Note: Also available at the "Opinion Journal" and Winds of Change. As always, many thanks to James Taranto and Joe Katzman for their continuing support and to all of you who make this series possible through encouragement and publicity.

Mark Steyn, the joker in the conservative pundit deck, but also in many ways the shrewdest and the most insightful of the lot, wrote in the aftermath of the Iraqi poll:

Like a four-year-old child, the media were so distracted by bright colors and loud noises that they missed the real story. Set fire to a second-hand Nissan and they send a camera crew round to take pretty pictures of the big plume of smoke rising up in the sky.
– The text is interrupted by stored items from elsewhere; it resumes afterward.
(* ===== verification/_CoqProject ===== *)
-Q . S2P
Prelude.v
Number.v
Format.v
Exact.v
Evaluator.v
Parse.v
Stepper.v
Calculator.v
Settings.v
App.v
Styles.v
Anim.v
View.v
Look.v
Float64.v
Runs.v
(* ===== verification/Number.v ===== *)
(** * The JavaScript number interface the handler is written against

    [solveEulerModified] uses a handful of operations on JavaScript numbers:
    [+ - * /], [<], [Math.ceil], the literals [0], [1] and [2],
    [Number.prototype.toFixed] (through [formatNumber]) and the conversion
    [String(x)] that a template literal applies to [n], [c] and the loop
    counters, and the conversions [parseFloat] and [parseInt] end with
    ([NaN], an infinity, or the number nearest a decimal value).
    [JSNumber] collects them. The solver in [Stepper] is written
    once against this class, and its theorems are proved against it.

    This file also defines what a loop [for (let i = 0; i < n; i++)] does
    with its counter. The counter takes the values [counter j], that is
    [0], [0 + 1], [(0 + 1) + 1], .... [trips n k] says that the loop body
    runs exactly [k] times. [unbounded n] says that the loop condition
    never becomes false. *)

From Stdlib Require Import String List PeanoNat Lia Bool QArith.
Local Open Scope nat_scope.
From S2P Require Import Prelude.
Import ListNotations.

Class JSNumber (R : Type) := {
  js_add : R -> R -> R;
  js_sub : R -> R -> R;
  js_mul : R -> R -> R;
  js_div : R -> R -> R;
  js_lt : R -> R -> bool;
  js_ceil : R -> R;
  js_zero : R;
  js_one : R;
  js_two : R;
  js_toFixed : R -> nat -> string;
  js_toString : R -> string;
  js_nan : R;
  js_infinity : bool -> R;   (* [true]: [-Infinity] *)
  js_of_Q : Q -> R           (* the Number value of a decimal literal *)
}.

Declare Scope js_scope.
Delimit Scope js_scope with js.
Infix "+" := js_add : js_scope.
Infix "-" := js_sub : js_scope.
Infix "*" := js_mul : js_scope.
Infix "/" := js_div : js_scope.
Infix "<?" := js_lt (at level 70) : js_scope.

Section Counting.
Context {R : Type} `{JSNumber R}.
Local Open Scope js_scope.

(** The value of a loop counter [i] after [j] executions of [i++]. *)
Definition counter (j : nat) : R := Nat.iter j (fun i => i + js_one) js_zero.

(** The loop [for (let i = 0; i < n; i++)] runs its body exactly [k]
    times. *)
Definition trips (n : R) (k : nat) : Prop :=
  (forall j, j < k -> (counter j <? n) = true) /\ (counter k <? n) = false.

(** The loop condition never fails: the loop does not terminate by
    itself. *)
Definition unbounded (n : R) : Prop := forall j, (counter j <? n) = true.

Definition trips_b (n : R) (k : nat) : bool :=
  forallb (fun j => counter j <? n) (seq 0 k) && negb (counter k <? n).

Lemma counter_succ (j : nat) : counter (S j) = counter j + js_one.
Proof. reflexivity. Qed.

Lemma counter_zero : counter 0 = js_zero.
Proof. reflexivity. Qed.

Lemma trips_b_spec (n : R) (k : nat) : trips_b n k = true <-> trips n k.
Proof.
  unfold trips_b, trips. rewrite andb_true_iff, forallb_forall, negb_true_iff.
  split; intros [Hall Hk]; split; auto.
  - intros j Hj. apply Hall, in_seq. lia.
  - intros j Hj%in_seq. apply Hall. lia.
Qed.

Lemma trips_unique (n : R) (k k' : nat) : trips n k -> trips n k' -> k = k'.
Proof.
  intros [H1 E1] [H2 E2].
  destruct (Nat.lt_trichotomy k k') as [Hlt|[Heq|Hgt]]; auto.
  - rewrite H2 in E1 by exact Hlt. discriminate.
  - rewrite H1 in E2 by exact Hgt. discriminate.
Qed.

Lemma unbounded_not_trips (n : R) (k : nat) : unbounded n -> ~ trips n k.
Proof. intros Hu [_ Hk]. rewrite Hu in Hk. discriminate. Qed.

(** A loop whose first test fails runs zero times. *)
Lemma trips_zero (n : R) : (js_zero <? n) = false -> trips n 0.
Proof. intros Hn. split; [intros j Hj; lia | exact Hn]. Qed.
End Counting.

Arguments counter : simpl never.

#[export] Hint Resolve trips_zero : heun.
(* ===== verification/Evaluator.v ===== *)
(** * The evaluator adapter: the closure [f] of [solveEulerModified]

    Lines 67-70 of [src/app/(tabs)/index.tsx]:
    [const expr = equation.replace("y'", '').replace('=', '').trim();
     return evaluate(expr, { x, y });]

    A JavaScript string is modelled as a Rocq [string], read as the UTF-8
    bytes of the text. The patterns ["y'"] and ["="] are ASCII. In UTF-8
    an ASCII byte never occurs inside the encoding of another character,
    so the first occurrence found in the bytes is the first occurrence
    found in JavaScript's UTF-16 code units. [trim] removes the ECMAScript
    WhiteSpace and LineTerminator code points, each given by its UTF-8
    bytes.

    [evaluate] is mathjs, a library the sources only call. It is a section
    variable [string -> R -> R -> option R]. [None] covers the two ways the
    handler's [try] block fails on a call: [evaluate] throws (a parse error,
    an undefined symbol), or it returns something that is not a number (a
    boolean, a complex number, a matrix, [undefined]), on which
    [formatNumber] throws a [TypeError] a few lines later (lines 84 and
    94), before anything is observable. Each call gets a fresh scope object
    [{ x, y }], so an assignment inside the expression cannot leak from one
    call to the next. That is why [evaluate] is a pure function here. *)

From Stdlib Require Import String Ascii List PeanoNat Lia.
From S2P Require Import Prelude.
Import ListNotations.
Local Open Scope string_scope.

(** ** [String.prototype.replace] with a string pattern *)

Fixpoint str_drop (n : nat) (s : string) : string :=
  match n, s with
  | O, _ => s
  | S _, EmptyString => EmptyString
  | S n', String _ s' => str_drop n' s'
  end.

(** [s.replace(pat, rep)]: only the first occurrence of [pat] is
    replaced; when there is none, [s] is returned unchanged. *)
Definition js_replace (s pat rep : string) : string :=
  match index 0 pat s with
  | None => s
  | Some i => substring 0 i s ++ rep ++ str_drop (i + String.length pat) s
  end.

(** ** [String.prototype.trim] *)

Definition bytes (l : list nat) : string :=
  fold_right (fun n acc => String (ascii_of_nat n) acc) EmptyString l.

(** ECMAScript WhiteSpace (TAB, VT, FF, ZWNBSP and the category Zs) and
    LineTerminator (LF, CR, LS, PS), as UTF-8 byte sequences. *)
Definition js_whitespace : list string :=
  [bytes [9]; bytes [10]; bytes [11]; bytes [12]; bytes [13]; bytes [32];
   bytes [194; 160];                           (* U+00A0 *)
   bytes [225; 154; 128];                      (* U+1680 *)
   bytes [226; 128; 128]; bytes [226; 128; 129]; bytes [226; 128; 130];
   bytes [226; 128; 131]; bytes [226; 128; 132]; bytes [226; 128; 133];
   bytes [226; 128; 134]; bytes [226; 128; 135]; bytes [226; 128; 136];
   bytes [226; 128; 137]; bytes [226; 128; 138]; (* U+2000 .. U+200A *)
   bytes [226; 128; 168]; bytes [226; 128; 169]; (* U+2028, U+2029 *)
   bytes [226; 128; 175];                      (* U+202F *)
   bytes [226; 129; 159];                      (* U+205F *)
   bytes [227; 128; 128];                      (* U+3000 *)
   bytes [239; 187; 191]].                     (* U+FEFF *)

Fixpoint str_rev (s : string) : string :=
  match s with
  | EmptyString => EmptyString
  | String a s' => str_rev s' ++ String a EmptyString
  end.

(** Remove leading sequences of [ws]; one unit of fuel per removed
    sequence, and [String.length s] units are enough (see [trim_start_fuel]). *)
Fixpoint strip_leading (ws : list string) (fuel : nat) (s : string) : string :=
  match fuel with
  | O => s
  | S fuel' =>
      match find (fun w => prefix w s) ws with
      | Some w => strip_leading ws fuel' (str_drop (String.length w) s)
      | None => s
      end
  end.

Definition trim_start (s : string) : string :=
  strip_leading js_whitespace (String.length s) s.

(** Trailing whitespace is leading whitespace of the reversed bytes. *)
Definition trim_end (s : string) : string :=
  str_rev (strip_leading (map str_rev js_whitespace) (String.length s) (str_rev s)).

Definition js_trim (s : string) : string := trim_end (trim_start s).

(** ** The closure [f] *)

(** Line 68: [equation.replace("y'", '').replace('=', '').trim()]. *)
Definition strip_equation (equation : string) : string :=
  js_trim (js_replace (js_replace equation "y'" "") "=" "").

Section Adapter.
Context {R : Type}.
Variable evaluate : string -> R -> R -> option R.

(** Lines 67-70: the expression is stripped again on every call, and
    [evaluate] gets the scope [{x, y}]. *)
Definition f (equation : string) (x y : R) : option R :=
  evaluate (strip_equation equation) x y.
End Adapter.

(** ** Properties of the preprocessing *)

Lemma prefix_empty (s : string) : prefix "" s = true.
Proof. destruct s; reflexivity. Qed.

(** A leading space is leading whitespace. *)
Lemma trim_start_space (e : string) : trim_start (String " " e) = trim_start e.
Proof. unfold trim_start. cbn. rewrite prefix_empty. reflexivity. Qed.

(** ** What [trim_start] removes *)

Lemma prefix_app (w s : string) : prefix w s = true -> s = w ++ str_drop (String.length w) s.
Proof.
  revert s. induction w as [|a w IH]; intros [|b s] H; cbn in *; try discriminate; try reflexivity.
  destruct (ascii_dec a b) as [<-|]; [|discriminate]. f_equal. apply IH, H.
Qed.

Lemma str_drop_length (n : nat) (s : string) : String.length (str_drop n s) = String.length s - n.
Proof. revert s. induction n; intros [|a s]; cbn; auto; lia. Qed.

Lemma js_whitespace_nonempty (w : string) : In w js_whitespace -> 0 < String.length w.
Proof. intros H. repeat (destruct H as [<-|H]; [cbn; lia|]). contradiction. Qed.

Lemma strip_leading_empty (fuel : nat) : strip_leading js_whitespace fuel "" = "".
Proof. destruct fuel; reflexivity. Qed.

(** What [strip_leading] removes: whitespace sequences, after which none
    is left, when the fuel is at least the length. *)
Lemma strip_leading_spec (fuel : nat) (s : string) :
  String.length s <= fuel ->
  exists ws, Forall (fun w => In w js_whitespace) ws /\
    s = fold_right append "" ws ++ strip_leading js_whitespace fuel s /\
    find (fun w => prefix w (strip_leading js_whitespace fuel s)) js_whitespace = None.
Proof.
  revert s. induction fuel as [|fuel IH]; intros s Hs.
  - destruct s; [|cbn in Hs; lia]. exists []. split; [constructor|]. split; reflexivity.
  - cbn [strip_leading]. destruct (find (fun w => prefix w s) js_whitespace) as [w|] eqn:E.
    + apply find_some in E as [Hin Hp].
      pose proof (prefix_app _ _ Hp) as Hs'. pose proof (js_whitespace_nonempty _ Hin).
      destruct (IH (str_drop (String.length w) s)) as (ws & Hws & Heq & Hnone);
        [rewrite str_drop_length; lia|].
      exists (w :: ws). split; [constructor; assumption|]. split; [|exact Hnone].
      rewrite Hs' at 1. rewrite Heq at 1. cbn [fold_right]. rewrite str_append_assoc. reflexivity.
    + exists []. split; [constructor|]. split; [reflexivity | exact E].
Qed.

(** Fuel beyond the length of the string changes nothing. *)
Lemma strip_leading_fuel (fuel fuel' : nat) (s : string) :
  String.length s <= fuel -> String.length s <= fuel' ->
  strip_leading js_whitespace fuel s = strip_leading js_whitespace fuel' s.
Proof.
  revert fuel' s. induction fuel as [|fuel IH]; intros fuel' s Hf Hf'.
  - destruct s; [rewrite !strip_leading_empty; reflexivity | cbn in Hf; lia].
  - destruct s as [|a s']; [rewrite !strip_leading_empty; reflexivity|].
    destruct fuel' as [|fuel']; [cbn in Hf'; lia|].
    cbn [strip_leading]. destruct (find _ js_whitespace) as [w|] eqn:E; [|reflexivity].
    apply find_some in E as [Hin _]. pose proof (js_whitespace_nonempty _ Hin).
    apply IH; rewrite str_drop_length; cbn [String.length] in *; lia.
Qed.

Lemma trim_start_fuel (fuel : nat) (s : string) :
  String.length s <= fuel -> strip_leading js_whitespace fuel s = trim_start s.
Proof. intros Hf. apply strip_leading_fuel; [exact Hf | apply le_n]. Qed.

(** [trim_start] (the first half of [trim], and the first step of
    [parseFloat] and [parseInt]) removes exactly a sequence of
    WhiteSpace and LineTerminator code points. The input is that
    sequence followed by the result, and the result starts with none of
    them. *)
Theorem trim_start_spec (s : string) :
  exists ws, Forall (fun w => In w js_whitespace) ws /\
    s = (fold_right append "" ws ++ trim_start s)%string /\
    forall w, In w js_whitespace -> prefix w (trim_start s) = false.
Proof.
  destruct (strip_leading_spec (String.length s) s (le_n _)) as (ws & Hws & Heq & Hnone).
  exists ws. split; [exact Hws|]. split; [exact Heq|].
  intros w Hw. exact (find_none _ _ Hnone w Hw).
Qed.

(** C10. On an equation written [y' = e], the preprocessing yields [e]
    without its surrounding whitespace, whatever [e] contains (other
    [y'] or [=] included): only the first occurrence of each marker is
    removed. *)
Theorem strip_equation_marker (e : string) :
  strip_equation ("y' = " ++ e) = js_trim e.
Proof.
  unfold strip_equation.
  replace (js_replace (js_replace ("y' = " ++ e) "y'" "") "=" "") with (String " " (String " " e))
    by (unfold js_replace; cbn; reflexivity).
  unfold js_trim. rewrite !trim_start_space. reflexivity.
Qed.

(** The default equation of the calculator. *)
Example strip_equation_default : strip_equation "y' = x + y" = "x + y".
Proof. vm_compute. reflexivity. Qed.
(** C5. [h = 0] is not rejected. With [h = 0] and [x0 < xf], [n] is
    [Math.ceil(+Infinity) = +Infinity], and for a right-hand side that
    never throws, the handler runs forever. The specification requires
    [h = 0] to be rejected before the loop. *)
Theorem exact_h_zero_diverges (fuel : nat) (x0 xf : Q) (y0 c : xnum) :
  (x0 < xf)%Q -> solve f precision fuel (Fin x0) y0 (Fin 0) (Fin xf) c = None.
Proof.
  intros Hlt. unfold solve, try_body. rewrite (step_count_exact_zero x0 xf Hlt).
  rewrite <- counter_zero, (step_loop_unbounded f precision g f_total _ _ _ unbounded_PInf).
  reflexivity.
Qed.

End ExactModel.

Lemma exact_h_zero_diverges_witness :
  solve f_default 4 50 (Fin 0) (Fin 0) (Fin 0) (Fin 1) (Fin 1) = None.
Proof. apply (exact_h_zero_diverges f_default 4 xadd f_default_total). reflexivity. Defined.
(* ===== verification/App.v ===== *)
(** * The two screens together: settings feed the calculator's precision

    [src/contexts/SettingsContext.tsx] provides the settings to both
    screens. The calculator reads [precision] with [useSettings()] when it
    renders (line 15 of [index.tsx]), and [formatNumber] uses it when
    Solve is pressed. The settings screen changes it with its buttons.

    The calculator relies on one promise of the settings: every reachable
    state has a precision in [0..8], so [toFixed(precision)] never
    throws. [precision_store] states that promise as an interface (a
    record of a state machine and its law). The app's step relation
    [app_step] interleaves the events of both screens in any order, and
    its invariant is proved against the interface. [settings_store]
    discharges the law with the settings screen of [Settings]. *)

From Stdlib Require Import String List ZArith Lia Relations.
From S2P Require Import Prelude Number Format Exact Evaluator Parse Stepper Calculator Settings.
Import ListNotations.

(** The promise of the settings to the calculator. *)
Record precision_store : Type := {
  store : Type;
  store_init : store;
  store_step : store -> store -> Prop;
  store_precision : store -> Z;
  store_precision_ok : forall s, clos_refl_trans_n1 _ store_step store_init s ->
    (0 <= store_precision s <= 8)%Z
}.

Lemma settings_reachable_rt (s : settings) :
  clos_refl_trans_n1 _ settings_step initial_settings s -> precision_ok s.
Proof.
  induction 1 as [|s s' Hstep _ IH]; [cbn; unfold precision_ok; cbn; lia|].
  exact (settings_step_preserves s s' Hstep IH).
Qed.

(** The settings context and screen implement the interface. *)
Definition settings_store : precision_store := {|
  store := settings;
  store_init := initial_settings;
  store_step := settings_step;
  store_precision := precision;
  store_precision_ok := settings_reachable_rt
|}.

Section App.
Variable P : precision_store.
Context {R : Type} `{JSNumber R}.
Variable evaluate : string -> R -> R -> option R.

Record app : Type := mk_app {
  app_settings : store P;
  app_calc : calculator
}.

Definition app_init : app := mk_app (store_init P) initial_calculator.

(** An event of either screen. Solve formats with the precision of the
    settings at the time of the press, a JavaScript number that
    [toFixed] range-checks ([Calculator.solveEulerModified_js]). *)
Inductive app_step : app -> app -> Prop :=
| app_settings_step (s s' : store P) (c : calculator) :
    store_step P s s' -> app_step (mk_app s c) (mk_app s' c)
| app_edit (s : store P) (fl : field) (v : string) (c : calculator) :
    app_step (mk_app s c) (mk_app s (set_field fl v c))
| app_solve (s : store P) (fuel : nat) (c c' : calculator) :
    solveEulerModified_js evaluate (store_precision P s) fuel c = Some c' ->
    app_step (mk_app s c) (mk_app s c').

Definition app_ok (a : app) : Prop :=
  clos_refl_trans_n1 _ (store_step P) (store_init P) (app_settings a) /\
  exists p, (p <= 8)%nat /\ solution_ok p (app_calc a).

Lemma app_step_ok (a a' : app) : app_step a a' -> app_ok a -> app_ok a'.
Proof.
  intros Hs [Hrt [p [Hp Hok]]]. destruct Hs as [s s' c Hst|s fl v c|s fuel c c' E]; cbn [app_settings app_calc] in *.
  - split; [exact (Relation_Operators.rtn1_trans _ _ _ _ _ Hst Hrt)|]. eauto.
  - split; [exact Hrt|]. exists p. split; [exact Hp|].
    unfold solution_ok in *. cbn [app_calc]. rewrite solution_set_field. exact Hok.
  - split; [exact Hrt|]. exists (Z.to_nat (store_precision P s)). split.
    + pose proof (store_precision_ok P s Hrt). lia.
    + exact (solveEulerModified_js_ok evaluate _ fuel c c' E).
Qed.

Lemma app_settings_reachable (a : app) :
  clos_refl_trans_n1 _ app_step app_init a ->
  clos_refl_trans_n1 _ (store_step P) (store_init P) (app_settings a).
Proof.
  induction 1 as [|a a' Hs _ IH]; [constructor|].
  destruct Hs as [s s' c Hst|s fl v c|s fuel c c' E]; cbn [app_settings] in *; [|exact IH..].
  exact (Relation_Operators.rtn1_trans _ _ _ _ _ Hst IH).
Qed.

(** C20. Whatever the order of the events of the two screens, every
    reachable state of the app has settings the settings screen can reach
    and a results panel holding nothing, the error line, or a complete
    trace formatted with a precision in [0..8]. *)
Theorem app_reachable_ok (a : app) :
  clos_refl_trans_n1 _ app_step app_init a -> app_ok a.
Proof.
  induction 1 as [|a a' Hs _ IH].
  - split; [constructor|]. exists 0%nat. split; [lia | left; reflexivity].
  - exact (app_step_ok a a' Hs IH).
Qed.

(** C22. Solve runs at the settings' precision and never hits
    [toFixed]'s [RangeError]. Whatever the order of the events of the two
    screens, an event in a reachable state that leaves the settings as
    they are either leaves the calculator as it is, or types into one
    field, or is a press of Solve whose result is exactly what the handler
    computes at the precision the settings hold: never the error line of
    an out-of-range [toFixed] (the range check of line 51 always
    passes). *)
Theorem app_solve_at_store_precision (a a' : app) :
  clos_refl_trans_n1 _ app_step app_init a -> app_step a a' ->
  app_settings a' = app_settings a ->
  app_calc a' = app_calc a \/
  (exists fl v, app_calc a' = set_field fl v (app_calc a)) \/
  exists fuel, solveEulerModified evaluate (Z.to_nat (store_precision P (app_settings a))) fuel (app_calc a) =
               Some (app_calc a').
Proof.
  intros Ha Hs Heq. pose proof (store_precision_ok P _ (app_settings_reachable a Ha)) as Hp.
  destruct Hs as [s s' c _|s fl v c|s fuel c c' E]; cbn [app_settings app_calc] in *.
  - left. reflexivity.
  - right; left. eauto.
  - right; right. exists fuel. unfold solveEulerModified_js in E.
    replace (toFixed_digits_ok (store_precision P s)) with true in E; [exact E|].
    symmetry. unfold toFixed_digits_ok. apply andb_true_intro. split; apply Z.leb_le; lia.
Qed.
End App.

Arguments app_calc {P}.
Arguments app_settings {P}.

Lemma app_reachable_ok_witness :
  exists a, clos_refl_trans_n1 _ (app_step settings_store stub_evaluate) (app_init settings_store) a /\
    app_ok settings_store a /\ solution (app_calc a) <> [].
Proof.
  set (a1 := mk_app settings_store (press_plus initial_settings) initial_calculator).
  assert (H1 : clos_refl_trans_n1 _ (app_step settings_store stub_evaluate) (app_init settings_store) a1).
  { apply (Relation_Operators.rtn1_trans _ _ _ (app_init settings_store)); [|apply rtn1_refl].
    apply (app_settings_step settings_store stub_evaluate). apply step_plus. }
  eexists. split; [|split].
  - apply (Relation_Operators.rtn1_trans _ _ _ a1); [|exact H1].
    apply (app_solve settings_store stub_evaluate _ 20). vm_compute. reflexivity.
  - apply (app_reachable_ok settings_store stub_evaluate).
    apply (Relation_Operators.rtn1_trans _ _ _ a1); [|exact H1].
    apply (app_solve settings_store stub_evaluate _ 20). vm_compute. reflexivity.
  - vm_compute. discriminate.
Defined.

Lemma app_solve_at_store_precision_witness :
  let c' := match solveEulerModified_js stub_evaluate 4 20 initial_calculator with
            | Some c => c | None => initial_calculator end in
  clos_refl_trans_n1 _ (app_step settings_store stub_evaluate) (app_init settings_store) (app_init settings_store) /\
  app_step settings_store stub_evaluate (app_init settings_store) (mk_app settings_store initial_settings c') /\
  (app_calc (mk_app settings_store initial_settings c') = app_calc (app_init settings_store) \/
  (exists fl v, app_calc (mk_app settings_store initial_settings c') =
                set_field fl v (app_calc (app_init settings_store))) \/
  exists fuel, solveEulerModified stub_evaluate
                 (Z.to_nat (store_precision settings_store (app_settings (app_init settings_store)))) fuel
                 (app_calc (app_init settings_store)) =
               Some (app_calc (mk_app settings_store initial_settings c'))).
Proof.
  intros c'.
  assert (Hr : clos_refl_trans_n1 _ (app_step settings_store stub_evaluate)
                 (app_init settings_store) (app_init settings_store)) by apply rtn1_refl.
  assert (Hs : app_step settings_store stub_evaluate (app_init settings_store)
                 (mk_app settings_store initial_settings c'))
    by (apply (app_solve settings_store stub_evaluate initial_settings 20); vm_compute; reflexivity).
  split; [exact Hr | split; [exact Hs|]].
  exact (app_solve_at_store_precision settings_store stub_evaluate _ _ Hr Hs eq_refl).
Defined.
But the seeds of a democratic culture are harder to spot.

Which is why many of those who for almost two years provided us with a steady diet of disaster and negativity out of Iraq were unprepared and quite clearly taken aback by the spectacle of majority of Iraqis defying the terrorists and insurgents to participate in by large a free and successful democratic election.

Steyn is right; the seeds of a democratic culture are harder to spot, particularly for the media that obsesses with reporting events (explosions, gunfights) as opposed to processes (reconstruction - physical, political, spiritual - of a country and society). The verdict on Iraq remains open. Only time will tell whether Saddam's former fiefdom will become a normal and successful state, perhaps the first Middle Eastern domino to fall for democratization and reform, or whether political and religious entropy will prevail to send Iraq down a spiral of theocracy, or perhaps civil war and territorial disintegration.

Yet, if Iraq does pull through, the signs of slow and gradual progress were always there to see. I have been chronicling them in this series for nine months now, and when majority of Iraqis defied threats and cast their ballots of January 30, I was not surprised; the successful election was not a bolt out of the blue but a culmination of a year and a half of hard work by millions of Iraqis and citizens of the Coalition countries. To use Churchill's formulation, the election, of course, is not the end or even the beginning of the end, but hopefully the end of the beginning. Let us all hope that the journey will continue in the right direction.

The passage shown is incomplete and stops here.